1984 Is Here

#1984ishere is trending on Twitter this morning, started by a group of people operating under the delusion that Twitter and its decision to permanently ban Donald Trump’s account constitute the arrival of the totalitarian state imagined in George Orwell’s classic novel. A cursory glance at the tag shows users who superimpose the Twitter logo with the hammer and sickle of the Soviet Union or one image of the names of social media companies on the arms of the swastika on the Nazi flag. More frequently, people bemoan that this is yet another sign of “censorship” from those who can’t tolerate divergent opinions. However, even setting aside the various incitement and imminent danger tests for first amendment protections that the events of this week make a reasonable case for, these claims ignore that these are private companies who now deem the banned accounts in violation of their terms of service.
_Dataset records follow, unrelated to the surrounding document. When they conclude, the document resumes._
Lemma split_from_one_word a : forall word,
  all_chars (fun c => negb (is_space c)) a = true ->
  split_from word a = if (word ++ a) =? "" then [] else [word ++ a].
Proof.
  induction a as [ | c a IH]; intros word Ha; cbn [split_from].
  - now rewrite append_nil_r.
  - cbn in Ha. apply andb_true_iff in Ha as [Hc Ha]. apply negb_true_iff in Hc.
    rewrite Hc, (IH _ Ha), append_assoc. reflexivity.
Qed.

Lemma split_word w : word_ok w -> split w = [w].
Proof.
  intros [Hne Hw]. unfold split. rewrite (split_from_one_word w "" Hw). cbn.
  destruct (String.eqb_spec w ""); [contradiction | reflexivity].
Qed.

Lemma split_join_words ws : Forall word_ok ws -> split (join " " ws) = ws.
Proof.
  induction ws as [ | w ws IH]; intros H; [reflexivity | ].
  inversion H as [ | w' ws' Hw Hws]; subst.
  destruct ws as [ | w2 ws]; [now apply split_word | ].
  change (join " " (w :: w2 :: ws)) with (w ++ String " " (join " " (w2 :: ws))).
  unfold split at 1. rewrite split_from_app_space by reflexivity.
  fold (split w). rewrite (split_word w Hw), (IH Hws). reflexivity.
Qed.

Lemma Forall_removelast {A : Type} (P : A -> Prop) (l : list A) :
  Forall P l -> Forall P (removelast l).
Proof.
  induction l as [ | x l IH]; intros H; [constructor | ].
  inversion H; subst. cbn. destruct l; [constructor | ].
  constructor; [assumption | now apply IH].
Qed.

Lemma length_removelast {A : Type} (l : list A) :
  List.length (removelast l) = List.length l - 1.
Proof.
  induction l as [ | x l IH]; [reflexivity | ].
  cbn [removelast]. destruct l; [reflexivity | ].
  cbn [List.length] in *. lia.
Qed.

(** Dropping the last word of a text takes one off its word count. *)
Lemma words_in_dropped text :
  words_in (join " " (removelast (split text))) = words_in text - 1.
Proof.
  unfold words_in. rewrite split_join_words.
  - apply length_removelast.
  - apply Forall_removelast, split_words.
Qed.

Lemma word_count_setitem d : forall k x,
  In k (keys d) ->
  word_count (setitem d k x) + words_in (item d k) = word_count d + words_in x.
Proof.
  induction d as [ | [k' v'] d IH]; intros k x H; [contradiction | ].
  cbn [setitem]. unfold item, sget. cbn [lookup].
  destruct (String.eqb_spec k k') as [-> | Hne].
  - rewrite !word_count_cons. lia.
  - rewrite !word_count_cons.
    assert (Hin : In k (keys d)) by (destruct H as [H | H]; [cbn in H; congruence | exact H]).
    specialize (IH k x Hin). unfold item, sget in IH. lia.
Qed.

Lemma fold_max_ge {A : Type} (key : A -> nat) rest : forall x,
  let m := fold_left (fun best y => if (key best <? key y)%nat then y else best) rest x in
  key x <= key m /\ forall y, In y rest -> key y <= key m.
Proof.
  induction rest as [ | z rest IH]; intros x; cbn [fold_left].
  - split; [lia | contradiction].
  - destruct (Nat.ltb_spec (key x) (key z)) as [Hlt | Hge].
    + destruct (IH z) as [H1 H2]. split; [lia | ].
      intros y [<- | Hy]; [exact H1 | now apply H2].
    + destruct (IH x) as [H1 H2]. split; [exact H1 | ].
      intros y [<- | Hy]; [lia | now apply H2].
Qed.

Lemma max_by_ge {A : Type} (key : A -> nat) xs m :
  max_by key xs = Ok m -> forall x, In x xs -> key x <= key m.
Proof.
  destruct xs as [ | x0 rest]; cbn; intros H; [discriminate | ].
  inversion H. destruct (fold_max_ge key rest x0) as [H0 Hr].
  intros x [<- | Hx]; [exact H0 | now apply Hr].
Qed.

(** No bullet has more than [bound] words: then all have at most
    [bound] times the number of keys. *)
Lemma word_count_bound bound d :
  NoDup (keys d) ->
  (forall k, In k (keys d) -> words_in (item d k) <= bound) ->
  word_count d <= List.length d * bound.
Proof.
  induction d as [ | [k v] d IH]; intros Hnd H.
  - unfold word_count, words_in. cbn. lia.
  - rewrite word_count_cons. cbn [List.length].
    inversion Hnd as [ | k0 ks Hnotin Hnd']; subst.
    assert (Hv : words_in v <= bound).
    { specialize (H k (or_introl eq_refl)). unfold item, sget in H. cbn in H.
      now rewrite String.eqb_refl in H. }
    assert (Hd : word_count d <= List.length d * bound).
    { apply IH; [assumption | ]. intros k' Hk'.
      specialize (H k' (or_intror Hk')). unfold item, sget in *. cbn [lookup] in H.
      destruct (String.eqb_spec k' k) as [E | _]; [subst k'; contradiction | exact H]. }
    lia.
Qed.

Lemma length_keys {A : Type} (d : list (string * A)) : List.length (keys d) = List.length d.
Proof. apply length_map. Qed.

Lemma compress_loop_to_200 n : forall d,
  NoDup (keys d) -> List.length d <= 40 -> word_count d = 200 + n ->
  exists d', compress_loop n d = Ok d' /\ keys d' = keys d /\ word_count d' = 200.
Proof.
  induction n as [ | n IH]; intros d Hnd Hlen Hwc; cbn [compress_loop].
  - exists d. repeat split. lia.
  - destruct (max_by (fun k => List.length (split (item d k))) (keys d)) as [k | msg] eqn:E.
    + cbn [bind].
      pose proof (FormatterSpec.max_by_in _ _ _ E) as Hin.
      pose proof (max_by_ge _ _ _ E) as Hmax. cbn beta in Hmax.
      fold (words_in (item d k)) in *.
      assert (Hbig : 5 < words_in (item d k)).
      { destruct (Nat.lt_ge_cases 5 (words_in (item d k))) as [ | Hsmall]; [assumption | ].
        assert (word_count d <= List.length d * 5).
        { apply word_count_bound; [assumption | ].
          intros k' Hk'. specialize (Hmax k' Hk'). unfold words_in in *. lia. }
        lia. }
      destruct (Nat.ltb_spec 5 (words_in (item d k))) as [_ | Hno]; [ | lia].
      set (d1 := setitem d k (join " " (removelast (split (item d k))))).
      assert (K : keys d1 = keys d) by now apply FormatterSpec.keys_setitem.
      pose proof (word_count_setitem d k (join " " (removelast (split (item d k)))) Hin)
        as Hset.
      fold d1 in Hset. rewrite words_in_dropped in Hset.
      destruct (IH d1) as [d' [H1 [H2 H3]]].
      * now rewrite K.
      * rewrite <- (length_keys d1), K, length_keys. exact Hlen.
      * lia.
      * exists d'. repeat split; [exact H1 | congruence | exact H3].
    + destruct d as [ | [k v] d]; [ | discriminate].
      unfold word_count, words_in in Hwc. cbn in Hwc. lia.
Qed.

(** X7.  The word-count adjustment above 200 words, on a dictionary of at
    most 40 distinct keys (the five bullets of a synopsis in
    particular): it returns the same keys with exactly 200 words, one
    word at a time taken off the end of the longest bullet.  Between 120
    and 200 words the bullets are returned as they are. *)
Theorem compression_stops_at_200_words bullets :
  NoDup (keys bullets) ->
  List.length bullets <= 40 ->
  120 <= word_count bullets ->
  exists adjusted,
    _adjust_word_count bullets = Ok adjusted
    /\ keys adjusted = keys bullets
    /\ word_count adjusted = Nat.min (word_count bullets) 200
    /\ (word_count bullets <= 200 -> adjusted = bullets).
Proof.
  intros Hnd Hlen Hwc. unfold _adjust_word_count.
  fold (words_in (join " " (values bullets))). fold (word_count bullets).
  destruct (Nat.ltb_spec (word_count bullets) 120) as [ | _]; [lia | ].
  destruct (Nat.ltb_spec 200 (word_count bullets)) as [Hlong | Hfit].
  - destruct (compress_loop_to_200 (word_count bullets - 200) bullets Hnd Hlen)
      as [d' [H1 [H2 H3]]]; [lia | ].
    exists d'. unfold _compress_bullets. repeat split; try assumption; lia.
  - exists bullets. repeat split; lia.
Qed.

(** Witness: 213 words in the five bullets. *)
Lemma compression_stops_at_200_words_witness :
  exists adjusted,
    _adjust_word_count wordy_bullets = Ok adjusted
    /\ keys adjusted = keys wordy_bullets
    /\ word_count adjusted = Nat.min (word_count wordy_bullets) 200
    /\ (word_count wordy_bullets <= 200 -> adjusted = wordy_bullets).
Proof.
  apply (compression_stops_at_200_words wordy_bullets).
  - repeat constructor; cbn; intuition discriminate.
  - cbn. lia.
  - vm_compute. lia.
Defined.

(** *** What [create_learning_entries] puts into an entry *)

Lemma trigger_known text : In (_determine_trigger_type text) trigger_types.
Proof.
  unfold _determine_trigger_type, trigger_types.
  repeat match goal with
         | |- context [if ?b then _ else _] => destruct b
         end; cbn; tauto.
Qed.

Lemma capitalize_nonempty text : text <> "" -> capitalize text <> "".
Proof. destruct text; [contradiction | discriminate]. Qed.

Lemma nonempty_true text : nonempty text = true -> text <> "".
Proof.
  unfold nonempty. destruct (String.eqb_spec text ""); [discriminate | trivial].
Qed.

Lemma clean_steps_filled steps : filled (_clean_investigation_steps steps).
Proof.
  unfold _clean_investigation_steps.
  match goal with |- context [flat_map ?f steps] => set (f0 := f) end.
  assert (H : Forall (fun text => text <> "") (flat_map f0 steps)).
  { induction steps as [ | step steps IH]; [constructor | ].
    cbn [flat_map]. apply Forall_app. split; [ | exact IH].
    unfold f0. destruct (nonempty (strip (strip_step_prefix step))) eqn:E;
      constructor; [ | constructor].
    now apply capitalize_nonempty, nonempty_true. }
  destruct (flat_map f0 steps) as [ | x xs].
  - split; [discriminate | ]. repeat constructor. discriminate.
  - split; [discriminate | exact H].
Qed.

Lemma dead_ends_filled steps solution : filled (_identify_dead_ends steps solution).
Proof.
  unfold _identify_dead_ends.
  match goal with |- context [flat_map ?f (removelast steps)] => set (f0 := f) end.
  assert (H : Forall (fun text => text <> "") (flat_map f0 (removelast steps))).
  { induction (removelast steps) as [ | step rest IH]; [constructor | ].
    cbn [flat_map]. apply Forall_app. split; [ | exact IH].
    unfold f0. destruct (_ && _); constructor; [discriminate | constructor]. }
  destruct (flat_map f0 (removelast steps)) as [ | x xs].
  - split; [discriminate | ]. repeat constructor. discriminate.
  - split; [discriminate | exact H].
Qed.

Lemma hypothesis_nonempty steps : _extract_initial_hypothesis steps <> "".
Proof.
  unfold _extract_initial_hypothesis. destruct steps as [ | first_step rest];
    [discriminate | ].
  destruct (contains "check" (lower first_step)); discriminate.
Qed.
(See also: Simon and Schuster deciding that Josh Hawley’s role in the attempted coup merited cancelling his book contract. This is not cancel culture; actions have consequences.)

1984 does have some commentary about speech, both in the Sapir-Whorf-esque effects of Newspeak and the fear of retaliation and reeducation. After all, Big Brother is watching you. But there’s the rub. Private social media companies like Twitter and Facebook and prominent publishers like Simon and Schuster may seem like they control the marketplace of ideas, but this is not the same thing as absolute state control of the sort that Orwell described. If anything, the former group show the need for more government regulation given their data collection and lack of accountability, and conflating this with totalitarianism demonstrates a facile reading of the book.

(I know, I’m giving people too much credit: most likely know about these things as buzzwords magnified through the very media echo chambers that they’re using the terms to attack.)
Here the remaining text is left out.